Specialist Penetration Tester (Cybersecurity): Conducting comprehensive offensive security assessments across digital infrastructure with an accent on web applications, cloud environments, and network resilience. Focus on simulating real-world attack scenarios, documenting security vulnerabilities, and collaborating with internal teams to drive remediation.

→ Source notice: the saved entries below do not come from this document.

(* ===== verification/MboxWait.v ===== *)
(** * MboxWait: the mailbox with the wait queues of its semaphores

    [Mbox] models a semaphore by its count.  Here a thread that finds the count exhausted goes through the loop
    of [uk_waitq_wait_event] ([lib/uksched/include/uk/wait.h]): it enters the wait queue, gives up being
    runnable, tests the count again and yields, and goes on only when [uk_semaphore_up]
    ([lib/uklock/include/uk/semaphore.h]) has woken the threads of the queue.  A call that waits stays in its
    call.  Every run of this system is a run of [Mbox.step] with waiting threads seen as idle. *)
From Stdlib Require Import ZArith Lia Bool.
From stdpp Require Import relations.
From S2P Require Import Prelude Fifo Mbox.
Open Scope Z_scope.

Module MboxWait.
Import Mbox.

(** The call that a thread has made; both take a token of a semaphore first. *)
Inductive call := Post (msg : Z) | Recv.

(** Where a thread is: outside [uk_semaphore_down]; in it, in front of the wait; at the head of the loop of the
    wait; in the queue and in front of the test; in [uk_sched_yield]; behind the wait and in front of the
    section with interrupts off. *)
Inductive wpc := Run (p : pc) | Down (c : call) | Enter (c : call) | Test (c : call) | Yield (c : call) | Grab (c : call).

#[export] Instance call_eq_dec : EqDecision call.
Proof. solve_decision. Defined.
#[export] Instance wpc_eq_dec : EqDecision wpc.
Proof. solve_decision. Defined.

(** [runnable] has the flags of the threads, [wq] and [rq] are the wait queues of the two semaphores. *)
Record wsystem := WSys {
  wbox : uk_mbox;
  wq : list nat;
  rq : list nat;
  runnable : list bool;
  pcs : list wpc;
  wsent : list Z;
  wgot : list Z
}.

Definition sem_of (c : call) (m : uk_mbox) : uk_semaphore := match c with Post _ => writesem m | Recv => readsem m end.
Definition set_sem (c : call) (m : uk_mbox) (s : uk_semaphore) : uk_mbox := match c with Post _ => set_writesem m s | Recv => set_readsem m s end.
Definition queue (c : call) (s : wsystem) : list nat := match c with Post _ => wq s | Recv => rq s end.
Definition token (c : call) : pc := match c with Post msg => PostToken msg | Recv => RecvToken end.

Definition goto (s : wsystem) (t : nat) (p : wpc) : wsystem := WSys (wbox s) (wq s) (rq s) (runnable s) (<[t := p]> (pcs s)) (wsent s) (wgot s).
Definition with_runnable (s : wsystem) (r : list bool) : wsystem := WSys (wbox s) (wq s) (rq s) r (pcs s) (wsent s) (wgot s).
Definition set_queue (c : call) (s : wsystem) (q : list nat) : wsystem :=
  match c with
  | Post _ => WSys (wbox s) q (rq s) (runnable s) (pcs s) (wsent s) (wgot s)
  | Recv => WSys (wbox s) (wq s) q (runnable s) (pcs s) (wsent s) (wgot s)
  end.
Definition set_box (s : wsystem) (m : uk_mbox) : wsystem := WSys m (wq s) (rq s) (runnable s) (pcs s) (wsent s) (wgot s).
(* ===== verification/BBuddyMap.v ===== *)
(** * BBuddyMap: the allocation bitmap of the buddy allocator

    Models the data structures and the bitmap of [lib/ukallocbbuddy/bbuddy.c]: memory
    regions, [map_get_memr], [allocated_in_map], [map_alloc] and [map_free].  One bit per
    page, set when the page is allocated, in words of 64 bits.  The main lemmas say that the
    word-level loops change exactly the bits of the pages they name. *)
From Stdlib Require Import ZArith Lia Bool.
From stdpp Require Import gmap.
From S2P Require Import Prelude.
Open Scope Z_scope.

Module BBuddy.

Definition PAGE_SHIFT : Z := 12.
Definition PAGE_SIZE : Z := 4096.
Definition FREELIST_SIZE : Z := 52.
Definition BITS_PER_BYTE : Z := 8.
Definition BYTES_PER_MAPWORD : Z := 8.
Definition PAGES_PER_MAPWORD : Z := 64.

(** A pointer to a chunk head: a chunk at an address, the sentinel [&free_tail[i]], or NULL. *)
Inductive cptr := Null | Chunk (a : Z) | Tail (i : Z).

(** A pointer to such a pointer: [&free_head[i]], or [&ch->next] of the chunk at [a]. *)
Inductive pptr := FreeHead (i : Z) | NextOf (a : Z).

Record chunk_head_st := ChunkHead { next : cptr; pprev : pptr; level : Z }.

Record uk_bbpalloc_memr := Memr {
  first_page : Z;
  nr_pages : Z;
  mm_alloc_bitmap_size : Z;
  mm_alloc_bitmap : list Z
}.

(** The allocator.  [heads] and [tails] are the chunk heads and tails that live in the
    managed memory itself, by the address of the chunk and of its tail; [memr_head] is the
    linked list of regions, first one first. *)
Record uk_bbpalloc := BB {
  nr_free_pages : Z;
  free_head : list cptr;
  free_tail : list chunk_head_st;
  memr_head : list uk_bbpalloc_memr;
  heads : gmap Z chunk_head_st;
  tails : gmap Z Z
}.

#[export] Instance cptr_eq_dec : EqDecision cptr.
Proof. solve_decision. Defined.
#[export] Instance pptr_eq_dec : EqDecision pptr.
Proof. solve_decision. Defined.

Location: Hybrid (must be able to attend London or Cambridge office 2 days per week)

Company

A global leader in AI for cybersecurity, protecting nearly 10,000 organizations from unknown threats using proprietary AI technology.

What you will do

• Perform penetration tests on web applications, APIs, mobile apps, and cloud environments.
• Simulate real-world attack scenarios to evaluate system and infrastructure resilience.
• Produce detailed technical reports and executive summaries for stakeholders.
• Collaborate with internal teams to validate findings and support remediation efforts.
• Stay current with emerging threats, vulnerabilities, and offensive security techniques.

Requirements

• Solid background in penetration testing or offensive security.
• Proficiency with tools such as Burp Suite, Nmap, Metasploit, Nessus, and Kali Linux.
• Scripting skills in Python, Bash, or PowerShell.
• Strong understanding of OWASP Top 10, MITRE ATT&CK, and CVSS scoring.
• Familiarity with cloud platforms (AWS, Azure, GCP) and container security.
• Must be able to work on-site in London or Cambridge 2 days per week.

Nice to have

• Relevant certifications such as OSCP, CREST CRT, or eCPPT.
• Ability to mentor junior team members and contribute to internal security tooling.

Culture & Benefits

• 23 days of holiday plus public holidays, increasing to 25 days after 2 years.
• Private medical insurance covering the employee, partner, and children.
• Life insurance valued at 4 times base salary.
• Salary sacrifice pension scheme and enhanced family leave.
• Additional day off for your birthday and cycle to work scheme.